** EXTRACTED RECORDS follows **

(* ===== verification/GpsView.v ===== *)
(** The panels of [pages/GpsStatus.jsx], and the choices of [components/SkyPlot.jsx]:
    the view of the globe with its gestures, the filter of the sky plot, the signal
    table, position and fix quality texts, the controls of the output panel, the
    top bar and the copy of the MGRS reference.

    Numbers of the receiver are doubles ([JsNumber]).  The drawing of the globe and
    the coordinates of the sky plot (trigonometric functions) are not modelled. *)
From S2P Require Import Prelude JsString JsNumber JsList Numeric DataTable Gnss.
From Stdlib Require Import QArith Qminmax Qround Floats.SpecFloat.

Local Open Scope Z_scope.
Local Open Scope js_scope.

(** ** Doubles of this page *)

Definition fzero : number := S754_zero false.

Definition isNaN (x : number) : bool := match x with S754_nan => true | _ => false end.

(** [Math.max] and [Math.min] of two numbers. *)
Definition Math_max (a b : number) : number :=
  if isNaN a || isNaN b then S754_nan else if flt a b then b else a.
Definition Math_min (a b : number) : number :=
  if isNaN a || isNaN b then S754_nan else if flt b a then b else a.

(** [x === 0]. *)
Definition is_zero (x : number) : bool := match x with S754_zero _ => true | _ => false end.

(** ** Texts *)

Definition FIX_LABELS (fixType : Z) : string :=
  if decide (fixType = 2) then "2D" else if decide (fixType = 3) then "3D" else "No Fix".
Definition FIX_SUBTITLE (fixType : Z) : string :=
  if decide (fixType = 2) then "2D FIX" else if decide (fixType = 3) then "3D FIX" else "NO FIX".

Definition formatDMS (deg : option number) (posSign negSign : string) : string :=
  match deg with
  | None => "—"
  | Some deg =>
      match finite_value deg with
      | None => "—"
      | Some _ =>
          let abs := SFabs deg in
          let d := floor abs in
          let mf := fmul (fsub abs (of_int d)) (of_int 60) in
          let m := floor mf in
          let s := fmul (fsub mf (of_int m)) (of_int 60) in
          let suffix := if fle fzero deg then posSign else negSign in
          (pretty d ++ "° " ++ padStart0 2 (pretty m) ++ "′ " ++ padStart0 5 (toFixed 2 s) ++ "″ " ++ suffix)%string
      end
  end.

(** [x != null ? `${x.toFixed(digits)}${unit}` : '—'] *)
Definition fixed_or_dash (digits : nat) (unit : string) (x : option number) : string :=
  match x with Some x => (toFixed digits x ++ unit)%string | None => "—" end.

(** [dop != null && dop > 0 ? dop.toFixed(1) : '—'] *)
Definition dop_text (dop : option number) : string :=
  match dop with Some d => if flt fzero d then toFixed 1 d else "—" | None => "—" end.
Lemma update_frame (m : meter Q) :
  meter_inv m →
  meter_inv (update decibels m) ∧ m_level m <= m_smooth (update decibels m)
  ∧ (m_level m <= m_smooth m → m_smooth (update decibels m) - m_level m == (85 # 100) * (m_smooth m - m_level m)).
Proof.
  intros (Hl & Hs & Hp). unfold meter_inv, update. cbv zeta. cbn [m_level m_smooth m_pct].
  set (s := if lt (m_smooth m) (m_level m) then _ else _).
  assert (0 <= s <= 1 ∧ m_level m <= s ∧ (m_level m <= m_smooth m → s - m_level m == (85 # 100) * (m_smooth m - m_level m)))
    as (Hs' & Hle & Hrel).
  { subst s. destruct (lt _ _) eqn:E; [apply lt_Q in E; split_and!; lra|apply nlt_Q in E].
    unfold add, mul, lit. cbn [rationals]. change (Z.to_pos (10 ^ 2)) with 100%positive. split_and!; lra. }
  clearbody s. split_and!; try tauto; try lra.
  - unfold Math_min. destruct (lt _ _); [|eval_ints; lra]. unfold mul. cbn [rationals]. eval_ints. lra.
  - destruct (min_Q (int 100) (mul s (int 300))) as [Hm _]. eval_ints. exact Hm.
Qed.

Lemma meter_reach level active vox es :
  0 <= level <= 1 → Forall level_ok es → meter_inv (foldl (meter_fire decibels) (MicMeter level active vox) es).
Proof.
  intros Hl. induction es as [|e es IH] using rev_ind; [intros _; repeat split; cbn [MicMeter m_level m_smooth m_pct foldl]; eval_ints; lra|].
  rewrite Forall_app, Forall_singleton, foldl_app. intros [Hf He]. cbn [foldl]. destruct (IH Hf) as (H1 & H2 & H3).
  set (m := foldl _ _ es) in *. destruct e as [l a v|]; cbn [meter_fire level_ok] in *.
  - unfold meter_render, meter_inv. cbv zeta. cbn [m_level m_smooth m_pct]. split_and!; try tauto; try lra.
    all: destruct (a || v); cbn [negb]; eval_ints; lra.
  - destruct (m_show m); [|done]. by apply update_frame.
Qed.
Lemma wf_mic_opened g : wf g → wf (mic_opened g).
Proof.
  intros Hw. unfold mic_opened, audioCtx. case_bool_decide as Hn; [|done]. cbv zeta. unfold connectMicChain. cbv zeta.
  pose proof (wf_dest g Hw Hn) as Hdest.
  set (g0 := create MicProcessor 100 (create MicSource 100 g)).
  assert (has_role g0 MicSource (fresh g)) as Hsrc by apply has_role_create, has_role_fresh.
  assert (has_role g0 MicProcessor (S (fresh g))) as Hproc by (rewrite <- (fresh_create g MicSource 100); apply has_role_fresh).
  assert (wf g0) as Hw0 by (apply wf_create; [by left|left; by eapply nodes_has, has_role_fresh|]; apply wf_create; auto).
  assert (nodes g0 ≠ []) as Hn0 by (by eapply nodes_has).
  set (ga := create MicGain (micGain g0) g0). set (n := fresh g0).
  assert (keeps g0 ga) as Hka by (intros r a; apply has_role_create).
  assert (has_role ga MicGain n) as Hgn by apply has_role_fresh.
  assert (wf ga) as Hwa by (apply wf_create; auto).
  set (gb := connect (fresh g) n ga).
  assert (wf gb) as Hwb by (apply (wf_connect _ _ _ MicSource MicGain); auto).
  destruct (wf_limiter MicLimiter MicGain MicProcessor n (S (fresh g)) gb) as [Hwc Hkc];
    [done|eapply nodes_has, has_role_connect, Hgn|by apply has_role_connect|by apply has_role_connect, Hka|cbn; by intros ->|cbn; by intros ->|done|].
  destruct (through_limiter _ _ _ gb) as [gc l]. cbn [fst] in *.
  assert (keeps g0 gc) as Hk by (intros r a Ha; by apply Hkc, has_role_connect, Hka).
  assert (has_role gc MicGain n) as Hgc by (by apply Hkc, has_role_connect).
  apply wf_set_mic; [by apply has_role_connect, has_role_connect, has_role_create|].
  apply (wf_connect _ _ _ MicSilent Destination);
    [apply has_role_connect, has_role_fresh|apply has_role_connect, has_role_create, Hk, has_role_create, has_role_create, Hdest|done|].
  apply (wf_connect _ _ _ MicProcessor MicSilent); [by apply has_role_create, Hk|apply has_role_fresh|done|].
  apply wf_create; [by right|left; by eapply nodes_has|done].
Qed.

Lemma graph_wf_fire g c : wf g → wf (fire g c).
Proof.
  intros Hw. destruct c as [|v|v| | |n]; cbn [fire].
  - by apply wf_initAudio.
  - unfold setVolume. pose proof (wf_speaker g Hw) as Hs. destruct (gainNode g) as [s|]; [|done].
    by apply (wf_set_gain _ _ Speaker).
  - unfold setMicGain. assert (wf (mk_graph (nodes g) (edges g) (gainNode g) (rxLimiter g) (decoderNode g) (micSource g)
      (micGainNode g) (micLimiter g) (micProcessor g) (micSilentGain g) v)) as Hw' by (by destruct Hw).
    pose proof (wf_mic g Hw) as Hm. cbv zeta. destruct (micGainNode g) as [n|]; [|done].
    by apply (wf_set_gain _ _ MicGain).
  - by apply wf_mic_opened.
  - apply wf_set_mic; [done|]. by repeat apply wf_disconnect.
  - unfold playBuffer. pose proof (wf_speaker g Hw) as Hs. destruct (gainNode g) as [s|]; [|done].
    destruct (decide _); [done|]. cbv zeta. apply (wf_connect _ _ _ Buffer Speaker);
      [apply has_role_fresh|by apply has_role_create|done|]. apply wf_create; [by left|left; by eapply nodes_has|done].
Qed.

Lemma wf_run cs : wf (foldl fire no_audio cs).
Proof.
  induction cs as [|c cs IH] using rev_ind; [apply wf_no_audio|]. rewrite foldl_app. by apply graph_wf_fire.
Qed.

(** ** What is heard, and what is sent *)

(** [b] is reached from [a] over connections into nodes with [P]. *)
Definition reaches (g : graph) (P : node → Prop) : nat → nat → Prop :=
  rtc (λ x y, edge g x y ∧ ∀ n, nodes g !! y = Some n → P n).

(** Following connections that avoid what [P] forbids stays among the roles [S]. *)
Lemma confined g (P : node → Prop) (S : role → bool) a b r :
  wf g → (∀ r r' n, S r = true → allowed r r' = true → role_of n = r' →
            (r' = MicSilent → gain n = 0%Z) → P n → S r' = true) →
  has_role g r a → S r = true → reaches g P a b → ∃ r', has_role g r' b ∧ S r' = true.
Proof.
  intros Hw Hstep Ha Hr Hab. revert r Ha Hr. induction Hab as [a|a c b [He Hp] Hcb IH]; intros r Ha Hr; [by exists r|].
  destruct (wf_edges g Hw a c He) as (p & q & Hpa & Hqc & Hal). unfold has_role in Ha, Hpa, Hqc.
  rewrite Ha in Hpa. injection Hpa as <-. apply (IH q); [done|].
  destruct (nodes g !! c) as [n|] eqn:En; [|done]. injection Hqc as Hq.
  apply (Hstep r q n); [done..| |by apply Hp]. intros ->. by apply (wf_silent g Hw c).
Qed.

** End of EXTRACTED RECORDS **

→ EXERCISE: Using the entries above, work out how many lines include the word "fmul", and give only that count.

→ SOLUTION TO THIS TASK: 2